**Exercise material:**
(* ===== verification/IntelSample.v ===== *)
(** A machine for the e1000 driver: a NIC that sends one frame and stores one frame
    per step, and a memory; they behave as the driver's theorems assume. *)
From Stdlib Require Import ZArith Lia.
From stdpp Require Import prelude list numbers gmap.
From S2P Require Import Prelude Cursor Packet Net NetBuild NetParse PageTable Pci Intel IntelRing IntelNic.
Import Intel IntelOps.

(** * A NIC *)
Module SampleNic.

(** [inbox]: the frames on their way to the machine. *)
Record Hw := mkHw { seen : View; inbox : list (list Z); clock : Z; busy : bool }.

Definition good (f : list Z) : bool :=
  forallb (λ b, (0 <=? b) && (b <? 256)) f && (zlen f <=? 1522).

Definition send_one (v : View) (d : Dma) : View * Dma :=
  match (if zlen (wire v) <? given v then fetch d (zlen (wire v)) else None) with
  | Some f => (mkView (wire v ++ [f]) (given v) (arrived v) (avail v),
               mkDma (rxd d) (alter marked (slot (zlen (wire v))) (txd d)) (ram d))
  | None => (v, d)
  end.
Definition store_one (v : View) (d : Dma) (f : list Z) : View * Dma :=
  match (if (zlen (arrived v) <? avail v) && good f then rxd d !! slot (zlen (arrived v)) else None) with
  | Some desc =>
      match ram d !! rx_addr desc with
      | Some b => (mkView (wire v) (given v) (arrived v ++ [f]) (avail v),
                   mkDma (<[slot (zlen (arrived v)) := mkRx (rx_addr desc) (zlen f) 0 1 0 0]> (rxd d)) (txd d)
                     (<[rx_addr desc := f ++ drop (length f) b]> (ram d)))
      | None => (v, d)
      end
  | None => (v, d)
  end.

Definition dma (h : Hw) (d : Dma) : Hw * Dma :=
  let '(v, d) := send_one (seen h) d in
  match inbox h with
  | [] => (mkHw v [] (clock h) (busy h), d)
  | f :: rest => let '(v, d) := store_one v d f in (mkHw v rest (clock h) (busy h), d)
  end.
Definition mmio_write (r x : Z) (h : Hw) : Hw :=
  let v := seen h in
  let v := if r =? 0x3818 / 4 then mkView (wire v) (next_at (zlen (wire v)) x) (arrived v) (avail v)
    else if r =? 0x2818 / 4 then mkView (wire v) (given v) (arrived v) (next_at (zlen (arrived v)) x)
    else if r =? 0x3810 / 4 then mkView [] (given v) (arrived v) (avail v)
    else if r =? 0x2810 / 4 then mkView (wire v) (given v) [] (avail v)
    else v in
  mkHw v (inbox h) (clock h) (if r =? 0 then Z.testbit x 26 else busy h).
Definition mmio_read (r : Z) (h : Hw) : Z * Hw :=
  (if r =? 0 then (if busy h then 2 ^ 26 else 0)
   else if r =? 0x5400 / 4 then le_val [0x52; 0x54; 0x00; 0x12]
   else if r =? 0x5404 / 4 then le_val [0x34; 0x56] + 2 ^ 31 else 0,
   mkHw (seen h) (inbox h) (clock h) (if r =? 0 then false else busy h)).
Definition tsc (h : Hw) : Z * Hw :=
  (Z.max 0 (clock h) + 100000, mkHw (seen h) (inbox h) (Z.max 0 (clock h) + 100000) (busy h)).

#[global] Instance hardware : Hardware Hw := {
  Intel.mmio_read := mmio_read; Intel.mmio_write := mmio_write; Intel.dma := dma;
  Intel.tsc := tsc; hw_mhz := λ _, 3 }.

Lemma good_ok f : good f = true → frame_ok f.
Proof.
  unfold good. rewrite andb_true_iff, Z.leb_le. intros [Hf Hl]. split; [|done].
  apply Forall_forall. intros x Hx. rewrite forallb_forall in Hf.
  specialize (Hf x). rewrite andb_true_iff, Z.leb_le, Z.ltb_lt in Hf. unfold fits. 
  first [specialize (Hf Hx)|specialize (Hf (proj1 (list_elem_of_In _ _) Hx))]; lia.
Qed.

Lemma send_one_ok v d v' d' : rings_ok v d → send_one v d = (v', d') →
  tx_step v d v' d' ∧ arrived v' = arrived v ∧ avail v' = avail v ∧ rxd d' = rxd d ∧ ram d' = ram d ∧
  (zlen (wire v) < given v → zlen (wire v') = zlen (wire v) + 1).
Proof.
  intros Hr. unfold send_one. destruct (Z.ltb_spec (zlen (wire v)) (given v)) as [Hlt|Hge].
  - destruct (ro_fetch _ _ Hr (zlen (wire v))) as [f Hf]; [lia|]. rewrite Hf. intros [= <- <-].
    assert (zlen (wire v ++ [f]) = zlen (wire v) + 1) as Hl by (unfold zlen; rewrite length_app; simpl; lia).
    split; [|by cbn [wire]]. split; cbn [wire given txd]; try done.
    + exists [f]. split; [done|]. intros i x Hx. apply list_lookup_singleton_Some in Hx as [-> <-].
      by rewrite Z.add_0_r.
    + lia.
    + apply length_alter.
    + intros k Hk. rewrite Hl in Hk. replace k with (zlen (wire v)) by lia. apply list_lookup_alter_eq.
    + intros j Hj. apply list_lookup_alter_ne. apply Hj. rewrite Hl. lia.
  - intros [= <- <-]. split; [|split_and!; try done; lia]. split; try done.
    + exists []. split; [by rewrite app_nil_r|]. by intros i x Hx.
    + apply (ro_given _ _ Hr).
    + intros k Hk. lia.
Qed.

Lemma rx_same v d v' d' : arrived v' = arrived v → avail v' = avail v → rxd d' = rxd d → ram d' = ram d →
  zlen (arrived v) ≤ avail v → rx_step v d v' d'.
Proof.
  intros Ha Hv Hr Hm Hle. split; rewrite ?Ha, ?Hr, ?Hm; try done.
  - exists []. split; [by rewrite app_nil_r|]. split; [constructor|]. by intros i x Hx.
  - intros a b Hb Hok. by exists b.
Qed.
Lemma store_one_ok v d f v' d' : rings_ok v d → store_one v d f = (v', d') →
  rx_step v d v' d' ∧ wire v' = wire v ∧ given v' = given v ∧ txd d' = txd d.
Proof.
  intros Hr. unfold store_one. pose proof (ro_avail _ _ Hr) as Hav.
  assert (∀ v0 d0, (v, d) = (v0, d0) → rx_step v d v0 d0 ∧ wire v0 = wire v ∧ given v0 = given v ∧ txd d0 = txd d) as Hsame.
  { intros v0 d0 [= <- <-]. split; [|done]. apply rx_same; done || lia. }
  destruct (Z.ltb_spec (zlen (arrived v)) (avail v)) as [Hlt|Hge]; [|exact (Hsame v' d')].
  destruct (good f) eqn:Hg; [|exact (Hsame v' d')]. cbn [andb]. apply good_ok in Hg.
  destruct (rxd d !! slot (zlen (arrived v))) as [desc|] eqn:Hd; [|exact (Hsame v' d')].
  destruct (ro_buf _ _ Hr (zlen (arrived v)) desc ltac:(lia) Hd) as (b & Hb & Hok). rewrite Hb. intros [= <- <-]. split; [|done].
  assert (zlen (arrived v ++ [f]) = zlen (arrived v) + 1) as Hl by (unfold zlen; rewrite length_app; simpl; lia).
  destruct Hg as [Hfb Hfl]. destruct Hok as [Hlb Hbb].
  assert (length f ≤ 4096)%nat as Hf4 by (unfold zlen in Hfl; lia).
  assert (page_ok (f ++ drop (length f) b)) as Hpage.
  { split; [rewrite length_app, length_drop, Hlb; unfold Packet.BUF_LEN; lia|]. apply Forall_app. split; [done|by apply Forall_drop]. }
  split; cbn [arrived avail rxd ram]; try done.
  - exists [f]. split; [done|]. split; [by repeat constructor|]. intros i x Hx.
    apply list_lookup_singleton_Some in Hx as [-> <-]. rewrite Z.add_0_r.
    exists desc, (mkRx (rx_addr desc) (zlen f) 0 1 0 0), (f ++ drop (length f) b).
    rewrite list_lookup_insert_eq, lookup_insert_eq by (by eapply lookup_lt_Some).
    split_and!; try done. apply take_app_length.
  - lia.
  - apply length_insert.
  - intros j Hj. apply list_lookup_insert_ne. apply Hj. rewrite Hl. lia.
  - intros a Ha. apply lookup_insert_ne. apply (Ha (zlen (arrived v))); [lia|done].
  - intros a c Hc Hcok. destruct (decide (a = rx_addr desc)) as [->|Hne].
    + exists (f ++ drop (length f) b). by rewrite lookup_insert_eq.
    + exists c. by rewrite lookup_insert_ne by done.
Qed.

Lemma rings_after v d v' d' : rings_ok v d → tx_step v d v' d' → arrived v' = arrived v → avail v' = avail v →
  rxd d' = rxd d → ram d' = ram d → rings_ok v' d'.
Proof.
  intros Hr Ht Ha Hv Hrx Hm. destruct (txs_wire _ _ _ _ Ht) as (o & Hw & _).
  pose proof (txs_max _ _ _ _ Ht). pose proof (txs_given _ _ _ _ Ht) as Hg. pose proof (ro_given _ _ Hr).
  assert (zlen (wire v) ≤ zlen (wire v')) by (rewrite Hw; unfold zlen; rewrite length_app; lia).
  split; rewrite ?Ha, ?Hv, ?Hrx, ?Hm, ?Hg; try apply Hr; [by rewrite (txs_len _ _ _ _ Ht); apply Hr|lia|].
  intros k Hk. destruct (ro_fetch _ _ Hr k ltac:(lia)) as [f Hf]. exists f. unfold fetch in *.
  rewrite (txs_else _ _ _ _ Ht), Hm; [done|]. intros k' Hk' E. apply slot_inj in E; lia.
Qed.

Lemma dma_ok h d h' d' : rings_ok (seen h) d → dma h d = (h', d') →
  tx_step (seen h) d (seen h') d' ∧ rx_step (seen h) d (seen h') d' ∧
  (zlen (wire (seen h)) < given (seen h) → zlen (wire (seen h')) = zlen (wire (seen h)) + 1).
Proof.
  intros Hr. unfold dma. destruct (send_one (seen h) d) as [v1 d1] eqn:E1.
  destruct (send_one_ok _ _ _ _ Hr E1) as (Ht & Ha & Hv & Hrx & Hm & Hinc).
  destruct (inbox h) as [|f rest].
  { intros [= <- <-]. split; [done|]. split; [|done]. apply rx_same; try done. apply (ro_avail _ _ Hr). }
  destruct (store_one v1 d1 f) as [v2 d2] eqn:E2. intros [= <- <-]. cbn [seen].
  destruct (store_one_ok _ _ _ _ _ (rings_after _ _ _ _ Hr Ht Ha Hv Hrx Hm) E2) as (Hs & Hw & Hg & Htx).
  split; [|split].
  - destruct Ht as [T1 T2 T3 T4 T5 T6]. split; rewrite ?Hw, ?Hg, ?Htx; done.
  - destruct Hs as [S1 S2 S3 S4 S5 S6 S7]. rewrite Ha, Hv, Hrx, Hm in *. split; done.
  - by rewrite Hw.
Qed.

#[global] Program Instance e1000 : E1000 Hw := {
  view := seen; patience := 1; resetting h := if busy h then 1%nat else 0%nat;
  station := [0x52; 0x54; 0x00; 0x12; 0x34; 0x56]; now h := Z.max 0 (clock h); rate := 3 }.
Next Obligation. intros h d h' d' Hr E. by destruct (dma_ok _ _ _ _ Hr E) as (? & ? & _). Qed.
Next Obligation.
  intros h d Hr Hlt. cbn [acts]. change (Intel.dma h d) with (dma h d). destruct (dma h d) as [h' d'] eqn:E.
  destruct (dma_ok _ _ _ _ Hr E) as (_ & _ & Hinc). cbn [fst]. rewrite Hinc by done. lia.
Qed.
Next Obligation. done. Qed.
Next Obligation. done. Qed.
Next Obligation. done. Qed.
Next Obligation. intros h. cbv beta. destruct (busy h); lia. Qed.
Next Obligation. intros h v h' [= <- <-] Hb. cbn [busy]. cbv beta. destruct (busy h); [lia|done]. Qed.
Next Obligation. by intros r h v h' [= _ <-]. Qed.
Next Obligation. split; [done|]. by repeat constructor. Qed.
Next Obligation. done. Qed.
Next Obligation. done. Qed.
Next Obligation. intros h t h' [= <- <-]. cbn [seen clock]. split_and!; try done; lia. Qed.
End SampleNic.

(** * A memory *)
Module SampleMem.

(** Pages are handed out from [next] on; the first four pages are page tables, each
    entry of one leading to the next, the last one empty. *)
Record Km := mkKm { next : Z; bytes : gmap Z Z; va : Z }.
Definition table_byte (q : Z) : Z :=
  if (0 <=? q) && (q <? 3 * 4096)
  then default 0 (le_bytes 8 ((q / 4096 + 1) * 4096 + 7) !! Z.to_nat (q mod 8)) else 0.

#[global] Instance phys : PhysMem Km := {
  translate p _ _ := Some p;
  alloc_phys _ _ k := (None, k);
  peek q k := default (table_byte q) (bytes k !! q);
  poke q b k := mkKm (next k) (<[q := b]> (bytes k)) (va k) }.
#[global] Instance mem : KernelMem Km := {
  page_new k := Ok (next k, mkKm (next k + 4096) (bytes k) (va k));
  page_drop _ k := Ok (tt, k) }.
#[global] Instance space : KernelSpace Km := {
  vaddr_4k size k := Ok (va k, mkKm (next k) (bytes k) (va k + size + 4096));
  kernel_table _ := Some 0 }.
#[global] Program Instance pages_laws : KernelPages Km := {
  pages k l := NoDup l ∧ Forall (λ a, a < next k) l; no_pages _ := False }.
Next Obligation. intros k l l' Hp [Hn Hf]. by rewrite <-Hp. Qed.
Next Obligation. by intros k l [? _]. Qed.
Next Obligation.
  intros k l [Hn Hf]. cbn [page_new mem next]. split.
  - constructor; [|done]. intros Hin. rewrite Forall_forall in Hf. specialize (Hf _ Hin). lia.
  - constructor; [lia|]. eapply Forall_impl; [exact Hf|]. cbv beta. intros; lia.
Qed.
Next Obligation.
  intros k l a [Hn Hf]. exists k. split; [done|].
  apply NoDup_cons in Hn as [_ Hn]. by apply Forall_cons_iff in Hf as [_ ?].
Qed.
End SampleMem.

(** * The driver on them *)
Module SampleDriver.
Import SampleNic SampleMem.

Definition frame : list Z := replicate 60 7.
Definition device : Pci.DeviceConfig := Reference.config_of Sample.registers (0, 3, 0).
Definition env0 : Env (H := Hw) (K := Km) :=
  mkEnv (mkHw (mkView [] 0 [] 0) [frame] 0 false) (mkKm 0x100000 ∅ 0xFFFF800000000000) ∅.
Definition fuel : nat := Z.to_nat 60001.
Definition bar : Z := Pci.BarBits_u64 (Pci.bar0 device) (Pci.bar1 device).
Definition mapped : Z * Km :=
  match map_mmio bar (IntelOps.mem env0) with Ok r => r | _ => (0, IntelOps.mem env0) end.
Definition is_ok {E A} (r : res E A) : bool := match r with Ok _ => true | _ => false end.

Lemma mapped_ok : map_mmio bar (IntelOps.mem env0) = Ok (mapped.1, mapped.2).
Proof.
  assert (is_ok (map_mmio bar (IntelOps.mem env0)) = true) as Hok by (vm_compute; reflexivity).
  unfold mapped. destruct (map_mmio bar (IntelOps.mem env0)) as [[v k]| | |]; done.
Qed.
Lemma new_is_ok : is_ok (new fuel device env0) = true.
Proof. vm_compute. reflexivity. Qed.

Lemma intel_new_correct_witness :
  ∃ n e', new fuel device env0 = Ok (n, e') ∧ mac n = [0x52; 0x54; 0x00; 0x12; 0x34; 0x56] ∧ wire (view (hw e')) = [].
Proof.
  pose proof (intel_new_correct fuel device env0 [] mapped.1 mapped.2 mapped_ok) as Hn.
  specialize (Hn ltac:(split; constructor) ltac:(unfold fuel; cbn [patience e1000]; lia) ltac:(unfold fuel; cbn [rate e1000]; lia)).
  pose proof new_is_ok as Hok. destruct (new fuel device env0) as [[n e']| | |]; [|discriminate Hok..].
  destruct Hn as (_ & Hm & Hw & _). exists n, e'. split; [reflexivity|]. split; [exact Hm|exact Hw].
Defined.

(** A client that allocated a packet and wrote five bytes into it. *)
Definition filled (p : Packet) : Packet := mkPacket ([1; 2; 3; 4; 5] ++ drop 5 (buffer p)) 5 (paddr p).
Lemma filled_ok p : buf_ok p → buf_ok (filled p).
Proof.
  intros [[Hl Hb] _]. split; [|cbn; lia]. split.
  - cbn [filled buffer]. rewrite length_app, length_drop, Hl. unfold Packet.BUF_LEN. simpl. lia.
  - cbn [filled buffer]. apply Forall_app. split; [by repeat constructor|by apply Forall_drop].
Qed.
Lemma client : ∃ s p, reach fuel s [filled p] [] [] ∧ frame_of (filled p) = [1; 2; 3; 4; 5] ++ replicate 59 0.
Proof.
  pose proof (new_ok fuel device env0 [] mapped.1 mapped.2 mapped_ok) as Hn.
  specialize (Hn ltac:(split; constructor) ltac:(unfold fuel; cbn [patience e1000]; lia) ltac:(unfold fuel; cbn [rate e1000]; lia)).
  pose proof new_is_ok as Hok. destruct (new fuel device env0) as [[n e']| | |]; try discriminate Hok.
  destruct Hn as (a & b & Hi & _). pose proof (reach_start fuel _ _ Hi) as Hr.
  pose proof (allocate_ok _ _ _ _ _ Hi) as Ha.
  destruct (allocate_packet (mkSt e' n)) as [[p s]| | |] eqn:E; [|done|by destruct Ha as [_ []]|done].
  destruct Ha as (Hf & _). pose proof (reach_allocate _ _ _ _ _ _ _ Hr E) as Hr1.
  exists s, p. split; [|reflexivity].
  apply (reach_fill fuel s p (filled p) [p] [] [] []); [done|done|done|]. by apply filled_ok, fresh_buf.
Qed.

Lemma intel_driver_correct_witness :
  ∃ s p, reach fuel s [filled p] [] [] ∧ (∃ s', send fuel (filled p) true s = Ok (tt, s')) ∧
    wire (the_view s) = [].
Proof.
  destruct client as (s & p & Hr & _). exists s, p.
  destruct (intel_driver_correct fuel s [filled p] [] [] Hr) as (Hw & _ & _ & Hsend & _);
    [unfold zlen; simpl; lia|unfold fuel; cbn [patience e1000]; lia|].
  split; [exact Hr|]. split; [exact (Hsend (filled p) [] true ltac:(reflexivity))|]. exact (prefix_nil_inv _ Hw).
Defined.

Lemma intel_send_delivers_witness :
  ∃ s p s', send fuel (filled p) true s = Ok (tt, s') ∧
    wire (the_view (polled 255 s')) = [[1; 2; 3; 4; 5] ++ replicate 59 0].
Proof.
  destruct client as (s & p & Hr & Hf).
  assert (zlen (@nil (list Z)) + 1 < 2 ^ 64) as Hmax by (unfold zlen; simpl; lia).
  assert (patience + 2 ≤ fuel)%nat as Hfuel by (unfold fuel; cbn [patience e1000]; lia).
  destruct (reach_inv _ _ _ _ _ Hr ltac:(lia) Hfuel) as (others & Hi & _).
  destruct (send_ok fuel (filled p) true s [] [] _ others Hi Hmax Hfuel) as (s' & E & _).
  pose proof (intel_send_delivers fuel s s' (filled p) [filled p] [] [] [] Hr ltac:(reflexivity) Hmax Hfuel E) as Hw.
  exists s, p, s'. split; [exact E|]. rewrite Hf in Hw. exact Hw.
Defined.
End SampleDriver.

**Work task:** Could you please copy the lines above exactly, beginning at the first and ending at the line that contains "Module SampleNic."?

**Reply to the exercise:**
(* ===== verification/IntelSample.v ===== *)
(** A machine for the e1000 driver: a NIC that sends one frame and stores one frame
    per step, and a memory; they behave as the driver's theorems assume. *)
From Stdlib Require Import ZArith Lia.
From stdpp Require Import prelude list numbers gmap.
From S2P Require Import Prelude Cursor Packet Net NetBuild NetParse PageTable Pci Intel IntelRing IntelNic.
Import Intel IntelOps.

(** * A NIC *)
Module SampleNic.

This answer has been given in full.